Мама-папа и валерьянка на спирту

Про маму и папу вместе я помню смутно, ибо на момент их развода мне было три. Фактуру я собирала по кусочкам, бреши заполняла глубоким знанием персонажей и жизненным опытом.

Моя мама — творческая личность, местами прозаик, но в основном поэт. У неё глубокие еврейские корни и большие выразительные глаза, растущие прямо из корней. Папа — театральный художник. У него квадратный торс и такой же квадратный темперамент. С возрастом он весь немного закруглился, но что-то супрематистское застряло в нём навсегда.

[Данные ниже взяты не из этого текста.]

Lemma final_calls x : calls_of x final_history =
  match x with
  | TheMaster => calls_between two_strings ending_run.2
  | TheWorker 1 => [(X_recvmsg 0, ExtRet (-1) 11 0 [])]
  | _ => []
  end.
Proof.
  unfold final_history. generalize (calls_between two_strings ending_run.2). intros l. rewrite calls_of_cons.
  assert (calls_of x ((TheMaster,.) <$> l) = if decide (x = TheMaster) then l else []) as ->.
  { induction l as [|e l IH]; [by case_decide|]. rewrite fmap_cons, calls_of_cons, IH.
    destruct x; by repeat case_decide. }
  destruct x as [|[|[|i]]| |]; done.
Qed.

Lemma no_outside : calls_of Outside final_history = [].
Proof. exact (final_calls Outside). Qed.

Lemma final_loops i : loop_calls (calls_of (TheWorker i) final_history).
Proof.
  assert (loop_calls []) as Hnil.
  { exists stk, waking_world, (worker 0 1%positive), [], ∅, []. split; [constructor|by left]. }
  rewrite final_calls. destruct i as [|[|i]]; [done| |done].
  exists stk, waking_world, (worker 1 2%positive), [], ∅, ([(X_recvmsg 0, ExtRet (-1) 11 0 [])] ++ []).
  split; [|by left]. apply (busy_cons _ _ _ _ _ Ev_ipc _ ∅); [done| |constructor].
  by apply re_no_message; [|left].
Qed.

Ругались эта парочка постоянно, в основном из-за папиной внезапной ревности.

— Смирнова знаешь?

— Какого Смирнова?

— Ааа, он у тебя ещё и не один!

— Слав, мы в СССР, тут каждый третий Смирнов.

— Художник Смирнов, любовник твой, вот кто.

— С чего ты взял, что он мой?

— А ты всем голой позируешь?

— Я вообще никому не позирую голой!

— А откуда тогда у него твой портрет бесстыжий?

— С чего ты взял, что на портрете я?!

— У него твои глаза!!

Как люди творческие, к ругани они тоже подходили творчески. Пока мама нараспев объясняла папе, насколько он неправ, папа выбрасывал в окно мебель, посуду и другие предметы обихода. В основном по мелочи. Папа так выражал себя. Он вообще был склонен к деструкции и драматизму: после отыгранных спектаклей брал топор и шёл в мастерскую рубить макеты декораций. Коллеги пытались не пускать папу и отвлекать его вкусной водкой. Папе водка нравилась, но топор он не отдавал. А отнимать что-либо у квадратного нетрезвого папы всё равно что рвать кусок мяса из пасти у медведя.

Маму такое во всех смыслах расточительство раззадоривало. Она повышала тональность и выкручивала звук на максимум. Ей казалось, что громче значит доходчивей. И до сих пор кажется. Голос у неё красивый и проникновенный: проникает сквозь стены и бетонные перекрытия, зычным эхом разлетается по этажам и протяжным аккордом растворяется в небе. Даже когда она говорит тихо. Даже шёпотом.

С каждым выкинутым папой предметом громкость нарастала.

Когда вещи для выкидывания заканчивались, папа шёл собирать их обратно. И всё начиналось по новой. Кругу на третьем подключались соседи, выражая свой восторг через батарею. Получалась интересная интерлюдия.

Когда родилась я, оркестр достиг небывалых высот.

Не знаю, чем бы всё закончилось, если бы не бабушка. У неё были ласковые шершавые руки, тихий голос и неограниченный доступ к валерьянке на спирту — преимущество, доступное некоторым советским врачам.

Раз в месяц бабушка приезжала нас проведать и пополнить родительские запасы валерьянки. Этим чудесным средством мама с папой завершали свои выступления и закрепляли временное перемирие. От развода это их не спасло, но зато все живы.

А вообще маме, конечно, везло на мужиков. Один ей дверь поджёг из ревности.